• **What is being asked**
In the entries below, find the line with "(host_to_network_short v2) = v2" and the line with "rewrite long_long_eq //.". Print those two and everything between them exactly, and nothing else.

• **Exercise inputs**
▬▬▬

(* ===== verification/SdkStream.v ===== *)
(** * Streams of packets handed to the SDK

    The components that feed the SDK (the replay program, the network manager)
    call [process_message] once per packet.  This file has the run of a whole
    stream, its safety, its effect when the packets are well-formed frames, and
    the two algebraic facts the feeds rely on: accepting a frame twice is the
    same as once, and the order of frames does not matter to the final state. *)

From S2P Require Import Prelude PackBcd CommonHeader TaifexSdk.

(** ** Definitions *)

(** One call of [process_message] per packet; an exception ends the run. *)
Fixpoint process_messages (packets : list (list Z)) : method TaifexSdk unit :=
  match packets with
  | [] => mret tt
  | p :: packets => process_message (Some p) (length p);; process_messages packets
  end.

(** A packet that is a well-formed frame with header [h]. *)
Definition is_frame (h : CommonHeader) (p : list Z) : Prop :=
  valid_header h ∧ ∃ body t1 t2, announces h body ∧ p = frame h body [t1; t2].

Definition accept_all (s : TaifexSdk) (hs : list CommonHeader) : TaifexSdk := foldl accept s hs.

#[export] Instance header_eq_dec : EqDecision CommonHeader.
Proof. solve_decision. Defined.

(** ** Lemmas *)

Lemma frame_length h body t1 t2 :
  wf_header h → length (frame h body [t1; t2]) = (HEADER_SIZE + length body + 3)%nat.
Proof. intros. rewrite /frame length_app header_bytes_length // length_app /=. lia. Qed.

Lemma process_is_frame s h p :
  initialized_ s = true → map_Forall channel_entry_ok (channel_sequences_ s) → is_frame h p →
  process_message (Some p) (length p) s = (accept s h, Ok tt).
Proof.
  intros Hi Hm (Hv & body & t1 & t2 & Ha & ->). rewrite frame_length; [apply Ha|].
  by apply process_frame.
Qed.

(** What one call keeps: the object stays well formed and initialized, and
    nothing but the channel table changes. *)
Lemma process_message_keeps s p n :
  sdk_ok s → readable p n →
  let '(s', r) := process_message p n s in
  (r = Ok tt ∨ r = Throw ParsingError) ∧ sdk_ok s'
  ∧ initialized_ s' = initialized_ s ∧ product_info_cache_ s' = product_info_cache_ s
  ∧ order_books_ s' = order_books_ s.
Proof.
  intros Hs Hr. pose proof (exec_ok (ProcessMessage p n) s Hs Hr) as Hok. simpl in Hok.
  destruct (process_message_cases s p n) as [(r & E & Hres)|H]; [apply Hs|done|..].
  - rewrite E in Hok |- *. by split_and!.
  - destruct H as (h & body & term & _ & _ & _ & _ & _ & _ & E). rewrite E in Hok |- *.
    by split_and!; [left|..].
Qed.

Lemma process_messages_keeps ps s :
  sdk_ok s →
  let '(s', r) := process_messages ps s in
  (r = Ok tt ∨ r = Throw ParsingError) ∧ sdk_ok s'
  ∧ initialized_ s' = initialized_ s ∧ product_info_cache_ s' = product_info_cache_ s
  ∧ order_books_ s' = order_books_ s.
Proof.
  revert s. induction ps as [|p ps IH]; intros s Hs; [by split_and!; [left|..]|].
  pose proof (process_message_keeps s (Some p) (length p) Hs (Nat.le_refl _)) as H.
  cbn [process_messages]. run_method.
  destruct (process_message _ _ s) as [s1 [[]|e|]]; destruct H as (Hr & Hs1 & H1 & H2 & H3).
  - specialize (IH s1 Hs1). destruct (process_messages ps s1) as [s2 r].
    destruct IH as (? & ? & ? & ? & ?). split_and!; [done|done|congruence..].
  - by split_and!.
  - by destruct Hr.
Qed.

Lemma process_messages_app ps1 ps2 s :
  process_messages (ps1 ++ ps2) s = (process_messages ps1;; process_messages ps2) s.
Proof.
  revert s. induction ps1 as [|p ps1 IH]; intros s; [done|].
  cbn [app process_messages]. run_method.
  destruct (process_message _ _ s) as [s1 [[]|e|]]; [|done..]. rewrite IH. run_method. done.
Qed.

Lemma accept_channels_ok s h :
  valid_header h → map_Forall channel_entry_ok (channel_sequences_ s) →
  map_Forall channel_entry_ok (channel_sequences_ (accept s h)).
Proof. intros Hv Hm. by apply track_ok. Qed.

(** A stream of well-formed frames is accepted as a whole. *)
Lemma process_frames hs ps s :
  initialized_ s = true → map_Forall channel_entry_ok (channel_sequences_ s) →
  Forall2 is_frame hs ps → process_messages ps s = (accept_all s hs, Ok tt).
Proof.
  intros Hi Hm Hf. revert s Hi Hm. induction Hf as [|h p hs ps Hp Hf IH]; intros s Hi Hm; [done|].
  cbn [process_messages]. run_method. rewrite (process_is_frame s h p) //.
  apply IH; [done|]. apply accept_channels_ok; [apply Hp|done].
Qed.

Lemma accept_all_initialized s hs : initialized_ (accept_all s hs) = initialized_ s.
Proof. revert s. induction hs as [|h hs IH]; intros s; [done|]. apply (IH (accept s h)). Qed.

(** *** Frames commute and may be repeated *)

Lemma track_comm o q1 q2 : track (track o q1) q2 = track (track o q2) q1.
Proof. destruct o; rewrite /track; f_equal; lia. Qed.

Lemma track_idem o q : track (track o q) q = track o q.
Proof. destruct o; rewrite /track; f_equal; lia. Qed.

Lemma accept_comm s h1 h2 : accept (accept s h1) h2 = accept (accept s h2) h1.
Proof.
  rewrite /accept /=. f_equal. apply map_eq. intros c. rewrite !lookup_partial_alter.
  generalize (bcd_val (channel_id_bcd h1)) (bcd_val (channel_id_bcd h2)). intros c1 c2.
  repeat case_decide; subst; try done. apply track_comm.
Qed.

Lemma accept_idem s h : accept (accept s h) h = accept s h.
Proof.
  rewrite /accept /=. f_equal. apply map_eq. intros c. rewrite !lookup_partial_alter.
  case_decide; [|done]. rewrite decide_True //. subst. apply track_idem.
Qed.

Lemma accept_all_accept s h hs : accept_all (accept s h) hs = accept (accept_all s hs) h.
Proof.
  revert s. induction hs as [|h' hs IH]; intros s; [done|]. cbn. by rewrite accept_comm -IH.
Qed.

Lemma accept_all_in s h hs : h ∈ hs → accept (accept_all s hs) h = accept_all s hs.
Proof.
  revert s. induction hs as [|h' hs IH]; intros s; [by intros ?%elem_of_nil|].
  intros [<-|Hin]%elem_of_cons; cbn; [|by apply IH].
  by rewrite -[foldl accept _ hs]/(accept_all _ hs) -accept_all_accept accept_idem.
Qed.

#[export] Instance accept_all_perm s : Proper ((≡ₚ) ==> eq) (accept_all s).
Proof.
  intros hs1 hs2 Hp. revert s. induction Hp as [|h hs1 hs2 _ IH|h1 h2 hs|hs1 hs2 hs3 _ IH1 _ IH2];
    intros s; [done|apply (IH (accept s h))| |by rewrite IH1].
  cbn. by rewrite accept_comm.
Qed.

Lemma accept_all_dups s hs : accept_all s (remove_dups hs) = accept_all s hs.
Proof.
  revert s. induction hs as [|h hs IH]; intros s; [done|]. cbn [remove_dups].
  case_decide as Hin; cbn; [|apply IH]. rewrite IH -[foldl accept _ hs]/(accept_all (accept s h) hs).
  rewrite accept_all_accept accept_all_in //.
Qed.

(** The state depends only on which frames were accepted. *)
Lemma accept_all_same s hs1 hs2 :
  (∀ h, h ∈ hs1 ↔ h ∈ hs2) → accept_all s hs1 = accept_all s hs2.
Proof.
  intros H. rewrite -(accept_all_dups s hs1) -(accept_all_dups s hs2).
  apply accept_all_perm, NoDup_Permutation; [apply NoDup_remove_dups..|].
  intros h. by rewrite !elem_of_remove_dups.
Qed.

▬▬▬

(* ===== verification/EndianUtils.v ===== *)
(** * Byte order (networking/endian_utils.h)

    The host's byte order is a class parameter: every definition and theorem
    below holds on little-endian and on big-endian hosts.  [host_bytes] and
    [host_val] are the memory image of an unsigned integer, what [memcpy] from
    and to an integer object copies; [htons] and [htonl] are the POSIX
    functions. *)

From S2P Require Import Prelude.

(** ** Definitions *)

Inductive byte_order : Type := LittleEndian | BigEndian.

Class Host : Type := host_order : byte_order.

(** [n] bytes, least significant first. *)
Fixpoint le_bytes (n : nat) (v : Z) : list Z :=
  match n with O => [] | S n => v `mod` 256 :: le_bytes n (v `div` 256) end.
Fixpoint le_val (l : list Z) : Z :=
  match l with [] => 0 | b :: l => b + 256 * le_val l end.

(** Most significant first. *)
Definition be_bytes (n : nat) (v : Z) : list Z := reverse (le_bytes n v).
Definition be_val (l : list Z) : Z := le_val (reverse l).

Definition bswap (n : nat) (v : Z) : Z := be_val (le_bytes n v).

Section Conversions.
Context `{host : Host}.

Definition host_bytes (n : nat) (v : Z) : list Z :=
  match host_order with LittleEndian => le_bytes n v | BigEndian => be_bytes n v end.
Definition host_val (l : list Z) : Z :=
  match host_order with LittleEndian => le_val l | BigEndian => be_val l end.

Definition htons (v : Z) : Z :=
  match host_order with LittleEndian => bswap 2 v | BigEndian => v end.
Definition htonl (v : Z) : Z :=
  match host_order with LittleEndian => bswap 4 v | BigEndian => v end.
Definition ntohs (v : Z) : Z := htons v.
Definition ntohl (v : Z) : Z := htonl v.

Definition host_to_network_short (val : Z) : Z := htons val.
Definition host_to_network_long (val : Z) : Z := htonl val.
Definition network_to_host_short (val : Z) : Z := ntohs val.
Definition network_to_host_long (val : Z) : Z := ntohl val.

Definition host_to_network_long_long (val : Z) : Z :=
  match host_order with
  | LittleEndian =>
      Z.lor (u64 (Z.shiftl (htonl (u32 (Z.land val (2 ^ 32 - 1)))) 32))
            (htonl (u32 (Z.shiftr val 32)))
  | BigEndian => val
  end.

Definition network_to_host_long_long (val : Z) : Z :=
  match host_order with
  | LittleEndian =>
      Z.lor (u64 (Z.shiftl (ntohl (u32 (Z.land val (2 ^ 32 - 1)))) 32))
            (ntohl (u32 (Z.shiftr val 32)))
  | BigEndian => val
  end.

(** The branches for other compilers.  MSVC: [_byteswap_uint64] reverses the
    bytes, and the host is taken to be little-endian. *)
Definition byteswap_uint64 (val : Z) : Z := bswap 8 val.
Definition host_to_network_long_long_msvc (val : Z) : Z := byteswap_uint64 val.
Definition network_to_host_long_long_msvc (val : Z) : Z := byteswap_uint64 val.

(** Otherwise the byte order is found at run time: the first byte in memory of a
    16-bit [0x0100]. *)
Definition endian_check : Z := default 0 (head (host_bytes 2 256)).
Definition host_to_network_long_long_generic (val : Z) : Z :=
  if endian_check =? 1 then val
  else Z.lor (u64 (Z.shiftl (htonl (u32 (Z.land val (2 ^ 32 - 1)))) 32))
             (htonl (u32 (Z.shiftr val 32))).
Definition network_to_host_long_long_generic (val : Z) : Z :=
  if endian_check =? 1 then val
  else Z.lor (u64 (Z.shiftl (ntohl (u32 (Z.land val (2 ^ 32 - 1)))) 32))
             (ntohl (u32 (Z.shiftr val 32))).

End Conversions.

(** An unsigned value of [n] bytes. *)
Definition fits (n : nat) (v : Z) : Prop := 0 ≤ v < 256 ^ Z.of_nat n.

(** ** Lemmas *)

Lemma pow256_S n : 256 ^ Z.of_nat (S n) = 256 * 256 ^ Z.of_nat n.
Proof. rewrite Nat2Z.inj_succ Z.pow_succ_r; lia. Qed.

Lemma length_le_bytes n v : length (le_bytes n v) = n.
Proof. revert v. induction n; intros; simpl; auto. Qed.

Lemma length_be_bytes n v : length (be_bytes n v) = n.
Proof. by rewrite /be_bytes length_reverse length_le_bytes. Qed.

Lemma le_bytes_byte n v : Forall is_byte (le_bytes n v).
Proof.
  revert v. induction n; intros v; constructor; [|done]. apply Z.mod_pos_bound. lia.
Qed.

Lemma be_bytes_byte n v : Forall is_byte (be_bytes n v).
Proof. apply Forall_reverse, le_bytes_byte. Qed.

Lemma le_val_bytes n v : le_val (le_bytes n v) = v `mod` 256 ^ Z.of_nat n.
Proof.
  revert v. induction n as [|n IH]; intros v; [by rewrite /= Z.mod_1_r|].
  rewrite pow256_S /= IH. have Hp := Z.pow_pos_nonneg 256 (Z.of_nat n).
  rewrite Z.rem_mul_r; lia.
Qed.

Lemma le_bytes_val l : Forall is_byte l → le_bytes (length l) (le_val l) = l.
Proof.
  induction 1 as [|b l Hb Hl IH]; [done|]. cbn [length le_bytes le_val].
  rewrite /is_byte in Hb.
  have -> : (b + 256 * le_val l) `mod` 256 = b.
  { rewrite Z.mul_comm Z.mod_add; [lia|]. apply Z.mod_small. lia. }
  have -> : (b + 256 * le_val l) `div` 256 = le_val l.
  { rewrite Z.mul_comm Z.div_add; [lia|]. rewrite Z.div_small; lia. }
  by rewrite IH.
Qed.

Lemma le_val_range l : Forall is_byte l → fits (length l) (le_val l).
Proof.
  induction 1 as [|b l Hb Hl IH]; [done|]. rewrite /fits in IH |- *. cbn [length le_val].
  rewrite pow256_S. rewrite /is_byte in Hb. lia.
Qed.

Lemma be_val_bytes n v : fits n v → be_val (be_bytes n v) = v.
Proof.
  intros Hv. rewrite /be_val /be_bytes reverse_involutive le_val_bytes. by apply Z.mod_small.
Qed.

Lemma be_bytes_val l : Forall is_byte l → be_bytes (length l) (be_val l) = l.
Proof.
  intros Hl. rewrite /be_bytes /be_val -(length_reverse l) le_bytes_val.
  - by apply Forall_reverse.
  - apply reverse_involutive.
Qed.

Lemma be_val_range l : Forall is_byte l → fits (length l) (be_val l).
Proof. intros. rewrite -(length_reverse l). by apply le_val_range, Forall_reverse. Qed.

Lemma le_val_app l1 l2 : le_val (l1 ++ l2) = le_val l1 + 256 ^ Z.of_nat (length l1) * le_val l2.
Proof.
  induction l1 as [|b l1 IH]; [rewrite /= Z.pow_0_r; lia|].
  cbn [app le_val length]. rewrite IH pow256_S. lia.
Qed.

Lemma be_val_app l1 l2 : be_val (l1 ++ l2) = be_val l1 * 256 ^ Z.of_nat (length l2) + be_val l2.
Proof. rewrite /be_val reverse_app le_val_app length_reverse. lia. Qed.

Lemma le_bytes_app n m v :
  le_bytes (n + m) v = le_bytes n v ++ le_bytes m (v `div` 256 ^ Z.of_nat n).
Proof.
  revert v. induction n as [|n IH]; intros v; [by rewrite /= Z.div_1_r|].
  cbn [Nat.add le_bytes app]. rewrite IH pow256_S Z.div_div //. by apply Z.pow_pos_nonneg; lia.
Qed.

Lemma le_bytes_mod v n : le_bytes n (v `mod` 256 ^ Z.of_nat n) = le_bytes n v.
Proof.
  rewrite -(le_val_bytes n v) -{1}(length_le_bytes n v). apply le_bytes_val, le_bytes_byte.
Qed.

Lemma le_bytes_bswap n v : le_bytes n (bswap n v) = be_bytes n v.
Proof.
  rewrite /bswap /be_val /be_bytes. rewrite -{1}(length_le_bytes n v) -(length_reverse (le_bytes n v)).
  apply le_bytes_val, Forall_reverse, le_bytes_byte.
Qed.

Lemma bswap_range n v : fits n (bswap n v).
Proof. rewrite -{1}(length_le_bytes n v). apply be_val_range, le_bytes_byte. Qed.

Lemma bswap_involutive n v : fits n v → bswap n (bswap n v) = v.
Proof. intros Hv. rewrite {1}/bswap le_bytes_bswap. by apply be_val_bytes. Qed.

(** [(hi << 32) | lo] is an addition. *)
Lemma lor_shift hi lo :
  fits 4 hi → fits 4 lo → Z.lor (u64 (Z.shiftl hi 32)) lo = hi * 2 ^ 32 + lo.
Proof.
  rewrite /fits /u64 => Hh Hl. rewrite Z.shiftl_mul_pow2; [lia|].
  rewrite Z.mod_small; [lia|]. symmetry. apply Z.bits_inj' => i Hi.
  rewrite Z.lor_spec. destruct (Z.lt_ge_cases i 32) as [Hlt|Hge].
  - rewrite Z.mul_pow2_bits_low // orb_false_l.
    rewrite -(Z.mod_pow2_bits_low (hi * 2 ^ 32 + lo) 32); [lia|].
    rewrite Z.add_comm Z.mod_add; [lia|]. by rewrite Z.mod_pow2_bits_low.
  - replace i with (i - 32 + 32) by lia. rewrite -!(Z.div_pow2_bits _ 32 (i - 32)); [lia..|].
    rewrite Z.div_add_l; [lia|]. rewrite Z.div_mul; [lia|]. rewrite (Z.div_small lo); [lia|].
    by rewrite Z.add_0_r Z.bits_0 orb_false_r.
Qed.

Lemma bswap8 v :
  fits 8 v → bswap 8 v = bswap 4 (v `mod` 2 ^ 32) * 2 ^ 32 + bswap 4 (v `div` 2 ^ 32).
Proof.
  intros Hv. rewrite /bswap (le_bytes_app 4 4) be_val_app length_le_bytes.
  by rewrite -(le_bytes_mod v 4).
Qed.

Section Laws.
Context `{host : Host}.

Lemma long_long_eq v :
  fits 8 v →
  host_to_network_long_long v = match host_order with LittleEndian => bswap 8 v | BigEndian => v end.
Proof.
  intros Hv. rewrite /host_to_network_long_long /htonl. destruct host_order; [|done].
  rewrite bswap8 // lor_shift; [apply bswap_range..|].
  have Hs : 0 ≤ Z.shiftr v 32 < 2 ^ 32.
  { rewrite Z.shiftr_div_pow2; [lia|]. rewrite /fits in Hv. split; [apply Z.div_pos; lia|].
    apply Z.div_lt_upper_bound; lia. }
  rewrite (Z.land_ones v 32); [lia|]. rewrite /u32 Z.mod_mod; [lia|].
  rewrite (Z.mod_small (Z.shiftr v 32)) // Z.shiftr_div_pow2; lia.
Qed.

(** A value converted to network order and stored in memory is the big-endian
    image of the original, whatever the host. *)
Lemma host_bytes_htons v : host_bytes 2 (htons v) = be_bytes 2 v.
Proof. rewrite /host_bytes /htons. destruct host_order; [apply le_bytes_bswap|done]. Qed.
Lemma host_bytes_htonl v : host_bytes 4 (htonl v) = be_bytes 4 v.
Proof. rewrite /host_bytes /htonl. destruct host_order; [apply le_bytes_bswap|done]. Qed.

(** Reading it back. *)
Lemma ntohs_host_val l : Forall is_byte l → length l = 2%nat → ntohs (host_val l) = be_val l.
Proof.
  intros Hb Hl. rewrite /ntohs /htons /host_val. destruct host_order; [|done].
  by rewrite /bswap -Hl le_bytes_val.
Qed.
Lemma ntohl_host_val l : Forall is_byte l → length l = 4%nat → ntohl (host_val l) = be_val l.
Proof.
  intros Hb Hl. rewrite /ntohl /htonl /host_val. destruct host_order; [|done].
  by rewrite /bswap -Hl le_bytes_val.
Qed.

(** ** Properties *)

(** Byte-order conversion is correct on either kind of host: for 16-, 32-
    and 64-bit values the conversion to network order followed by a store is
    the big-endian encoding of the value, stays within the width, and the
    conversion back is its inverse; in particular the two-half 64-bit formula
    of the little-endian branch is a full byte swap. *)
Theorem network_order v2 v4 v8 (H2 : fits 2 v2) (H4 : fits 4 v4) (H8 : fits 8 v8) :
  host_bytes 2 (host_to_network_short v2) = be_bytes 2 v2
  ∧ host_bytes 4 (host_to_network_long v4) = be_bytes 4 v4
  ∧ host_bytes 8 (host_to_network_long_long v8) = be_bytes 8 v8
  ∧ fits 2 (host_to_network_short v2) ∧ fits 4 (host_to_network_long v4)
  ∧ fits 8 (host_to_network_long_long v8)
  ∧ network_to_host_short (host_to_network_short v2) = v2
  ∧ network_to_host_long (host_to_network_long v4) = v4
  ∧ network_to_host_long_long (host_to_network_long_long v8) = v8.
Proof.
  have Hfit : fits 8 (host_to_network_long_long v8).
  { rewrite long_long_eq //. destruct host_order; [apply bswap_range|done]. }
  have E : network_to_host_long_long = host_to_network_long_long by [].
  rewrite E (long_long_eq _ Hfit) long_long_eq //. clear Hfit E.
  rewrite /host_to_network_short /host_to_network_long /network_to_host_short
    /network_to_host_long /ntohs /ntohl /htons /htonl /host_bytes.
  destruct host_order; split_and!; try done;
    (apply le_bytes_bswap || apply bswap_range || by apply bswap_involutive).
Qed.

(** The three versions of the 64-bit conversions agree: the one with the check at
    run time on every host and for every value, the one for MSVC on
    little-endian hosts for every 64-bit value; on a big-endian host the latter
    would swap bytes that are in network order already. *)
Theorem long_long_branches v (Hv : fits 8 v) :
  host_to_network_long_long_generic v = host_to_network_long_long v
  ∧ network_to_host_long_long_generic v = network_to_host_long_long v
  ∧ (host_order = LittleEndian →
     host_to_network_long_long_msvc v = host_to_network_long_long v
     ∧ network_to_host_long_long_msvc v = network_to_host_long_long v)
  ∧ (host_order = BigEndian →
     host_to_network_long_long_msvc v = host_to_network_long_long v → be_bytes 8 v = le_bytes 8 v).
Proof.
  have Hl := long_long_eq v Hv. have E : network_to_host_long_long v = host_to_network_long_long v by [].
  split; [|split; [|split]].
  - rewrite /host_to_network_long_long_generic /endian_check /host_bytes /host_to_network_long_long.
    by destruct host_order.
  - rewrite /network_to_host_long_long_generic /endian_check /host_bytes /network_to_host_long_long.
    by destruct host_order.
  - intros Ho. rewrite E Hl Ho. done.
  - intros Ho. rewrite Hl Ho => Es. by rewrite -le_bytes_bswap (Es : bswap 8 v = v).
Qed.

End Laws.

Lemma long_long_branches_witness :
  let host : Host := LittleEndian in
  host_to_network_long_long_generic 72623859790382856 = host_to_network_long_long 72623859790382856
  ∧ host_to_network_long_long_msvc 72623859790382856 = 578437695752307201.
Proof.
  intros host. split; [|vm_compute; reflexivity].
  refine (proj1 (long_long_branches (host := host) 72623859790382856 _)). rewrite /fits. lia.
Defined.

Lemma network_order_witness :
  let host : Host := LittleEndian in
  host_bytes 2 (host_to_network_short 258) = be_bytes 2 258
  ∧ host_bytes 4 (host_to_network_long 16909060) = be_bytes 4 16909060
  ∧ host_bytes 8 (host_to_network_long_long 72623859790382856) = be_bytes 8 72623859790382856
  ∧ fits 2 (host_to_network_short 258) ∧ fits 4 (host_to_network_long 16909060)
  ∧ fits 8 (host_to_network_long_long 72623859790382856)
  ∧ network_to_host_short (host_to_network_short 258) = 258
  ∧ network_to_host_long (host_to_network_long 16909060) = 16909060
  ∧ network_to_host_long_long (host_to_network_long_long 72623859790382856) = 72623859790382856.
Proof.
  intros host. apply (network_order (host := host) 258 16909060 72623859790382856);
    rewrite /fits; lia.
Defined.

▬▬▬

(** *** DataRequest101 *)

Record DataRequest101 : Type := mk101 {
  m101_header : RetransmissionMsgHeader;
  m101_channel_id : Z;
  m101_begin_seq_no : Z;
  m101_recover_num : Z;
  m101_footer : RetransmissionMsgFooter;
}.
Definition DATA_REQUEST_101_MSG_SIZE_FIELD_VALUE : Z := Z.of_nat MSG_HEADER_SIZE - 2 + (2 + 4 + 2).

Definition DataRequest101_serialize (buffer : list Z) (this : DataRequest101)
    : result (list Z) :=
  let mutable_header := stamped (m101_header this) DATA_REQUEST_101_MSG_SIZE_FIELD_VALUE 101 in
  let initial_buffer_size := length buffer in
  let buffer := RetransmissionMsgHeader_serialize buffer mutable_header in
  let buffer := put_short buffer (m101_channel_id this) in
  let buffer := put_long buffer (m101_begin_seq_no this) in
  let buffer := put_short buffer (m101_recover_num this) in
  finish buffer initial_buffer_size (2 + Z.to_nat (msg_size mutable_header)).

▬▬▬

• **Your solution**
  ∧ network_to_host_short (host_to_network_short v2) = v2
  ∧ network_to_host_long (host_to_network_long v4) = v4
  ∧ network_to_host_long_long (host_to_network_long_long v8) = v8.
Proof.
  have Hfit : fits 8 (host_to_network_long_long v8).
  { rewrite long_long_eq //. destruct host_order; [apply bswap_range|done]. }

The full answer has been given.